Con una partecipazione molto ampia, gli iscritti e le iscritte di Savona al Partito della Rifondazione Comunista hanno approvato quasi all’unanimità il percorso di costruzione di una unità a sinistra che, ad oggi, fa ancora fatica a decollare.
50 voti per il SI alla proposta della Segreteria nazionale, 1 solo NO e nessun astenuto.
E’ questo il responso che la Federazione di Savona consegna al Nazionale e che ha visto intervenire molte compagne e compagni nel corso dell’ultima riunione del Comitato politico federale, il parlamentino provinciale di Rifondazione.
Autonomia e unità, rafforzamento del Partito con una campagna di tesseramento 2016 che vedrà coinvolti i circoli attraverso lo sviluppo di molte tematiche locali e nazionali.
Particolare attenzione per Savona città che, insieme a centri come Loano, Balestrino e Spotorno, si recherà alle urne nel prossimo giugno per il rinnovo del Consiglio comunale.
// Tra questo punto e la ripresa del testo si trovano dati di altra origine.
(** A configuration that is accepted is complete and within its bounds: the defaults
    have replaced the limits that were zero, a lease outlasts the two timeouts of a
    transaction together, at least one and at most ten attempts are made of each kind, and
    normalising again changes nothing; a limit that was given is kept; the scope is text and
    a hash, and the name of the database has no forbidden character. *)
Theorem normalized_config (c c' : Config) : normalizeConfig c = Ok c' ->
  normalizeConfig c' = Ok c' /\
  1 <= InlineLimit c' <= MaxPayloadBytes c' /\ MaxPayloadBytes c' <= 2 ^ 40 /\
  0 < TransactionTimeout c' /\ 0 < CommitTimeout c' /\ TransactionTimeout c' + CommitTimeout c' < LeaseDuration c' <= 24 * Hour /\
  1 <= MaxBodyAttempts c' <= 10 /\ 1 <= MaxCommitAttempts c' <= 10 /\
  validateScope (cfgScope c') = Ok tt /\ Database c' <> [] /\ (forall b, b ∈ Database c' -> b ∉ forbidden) /\
  (forall limit, limit ∈ [InlineLimit; MaxPayloadBytes; TransactionTimeout; CommitTimeout; LeaseDuration; MaxBodyAttempts; MaxCommitAttempts] ->
     limit c <> 0 -> limit c' = limit c).
Proof.
  unfold normalizeConfig. destruct (validateScope (cfgScope c)) as [[]|e|] eqn:Escope; [|done..].
  destruct (_ || _ || _) eqn:Edb; [done|]. destruct (outOfBounds (withDefaults c)) eqn:Eb; [done|]. intros [= <-].
  assert (Hid : withDefaults (withDefaults c) = withDefaults c).
  { unfold withDefaults. cbn. f_equal; apply orDefault_twice; by vm_compute. }
  change (cfgScope (withDefaults c)) with (cfgScope c). change (Database (withDefaults c)) with (Database c). rewrite Escope, Edb, Hid, Eb.
  apply orb_false_iff in Edb as [[Ename _]%orb_false_iff Eforbid]. apply bool_decide_eq_false in Ename.
  split; [done|]. apply outOfBounds_false in Eb. destruct Eb as (? & ? & ? & ? & ? & ? & ?). split_and!; try done; try lia.
  - intros b Hb Hf. eapply eq_true_false_abs; [|exact Eforbid]. apply existsb_exists. exists b. by rewrite <- list_elem_of_In, bool_decide_eq_true.
  - intros limit Hl. repeat (apply elem_of_cons in Hl as [->|Hl]; [unfold withDefaults, orDefault; cbn; intros ?; by case_match; [lia|]|]). by apply elem_of_nil in Hl.
Qed.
L’esempio di impostazione unitaria della Rete a Sinistra, che Rifondazione ha voluto fortemente per affermare che è possibile valorizzare ciò che unisce nel rispetto delle singole particolarità e differenze, per dare a Savona una concreta alternativa di sinistra, può essere – secondo le compagne e i compagni – un esempio anche per un piano nazionale che non riesce a concretizzare un tavolo comune che apra la “costituente” che da tempo auspichiamo.
Dunque, anche nel 2016 il tema della attualizzazione della “rifondazione comunista”, come attualizzazione dei valori di uguaglianza, giustizia sociale, lavoro e pace, si incontrerà necessariamente con quello del rilancio di un polo progressista che è, ad oggi, il grande assente in un Paese che non può essere lasciato al liberismo renziano, al populismo grillino e, tanto meno, alle peggiori destre.